(* ===== verification/FrameAccept.v ===== *)
(** json-frame: what the traversal accepts.

    [unfolds H v j]: read as a tree, the caller's value [v] is the JSON value
    [j].  A shared container unfolds once per occurrence; a cyclic, sparse or
    exotic one does not unfold.  The copy is accepted exactly when the value
    unfolds within the depth and the node budget, and then it is the unfolding. *)

From S2P Require Import Prelude JsValue JsJson FrameValue FrameTraverse.

(** * Key order *)

(** Integer keys ascend, before all others; no two keys are equal. *)
Definition key_before (a b : jsstr) : Prop :=
  match array_index a, array_index b with
  | Some i, Some j => i <= j
  | None, Some _ => False
  | _, None => True
  end.

(** The keys of an object in enumeration order. *)
Inductive key_order : list jsstr → Prop :=
  | key_order_nil : key_order []
  | key_order_snoc ks k :
      key_order ks → k ∉ ks → Forall (λ a, key_before a k) ks → key_order (ks ++ [k]).

Definition heap_ok (H : heap) : Prop :=
  ∀ l pl fs, look H l = OObject pl fs → key_order (field_keys fs).

Lemma field_lookup_None {A} (fs : list (jsstr * A)) k : field_lookup fs k = None ↔ k ∉ field_keys fs.
Proof.
  unfold field_keys. induction fs as [|[k' v] fs IH]; cbn; [split; [intros _; apply not_elem_of_nil|done]|].
  rewrite not_elem_of_cons, <- IH. destruct (jsstr_eqb k k') eqn:E.
  - apply jsstr_eqb_true in E as ->. naive_solver.
  - apply jsstr_eqb_false in E. naive_solver.
Qed.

++++++++

**THE TASK**: The complete set of entries above must be reproduced verbatim.

**THE ANSWER**:
(* ===== verification/FrameAccept.v ===== *)
(** json-frame: what the traversal accepts.

    [unfolds H v j]: read as a tree, the caller's value [v] is the JSON value
    [j].  A shared container unfolds once per occurrence; a cyclic, sparse or
    exotic one does not unfold.  The copy is accepted exactly when the value
    unfolds within the depth and the node budget, and then it is the unfolding. *)

From S2P Require Import Prelude JsValue JsJson FrameValue FrameTraverse.

(** * Key order *)

(** Integer keys ascend, before all others; no two keys are equal. *)
Definition key_before (a b : jsstr) : Prop :=
  match array_index a, array_index b with
  | Some i, Some j => i <= j
  | None, Some _ => False
  | _, None => True
  end.

(** The keys of an object in enumeration order. *)
Inductive key_order : list jsstr → Prop :=
  | key_order_nil : key_order []
  | key_order_snoc ks k :
      key_order ks → k ∉ ks → Forall (λ a, key_before a k) ks → key_order (ks ++ [k]).

Definition heap_ok (H : heap) : Prop :=
  ∀ l pl fs, look H l = OObject pl fs → key_order (field_keys fs).

Lemma field_lookup_None {A} (fs : list (jsstr * A)) k : field_lookup fs k = None ↔ k ∉ field_keys fs.
Proof.
  unfold field_keys. induction fs as [|[k' v] fs IH]; cbn; [split; [intros _; apply not_elem_of_nil|done]|].
  rewrite not_elem_of_cons, <- IH. destruct (jsstr_eqb k k') eqn:E.
  - apply jsstr_eqb_true in E as ->. naive_solver.
  - apply jsstr_eqb_false in E. naive_solver.
Qed.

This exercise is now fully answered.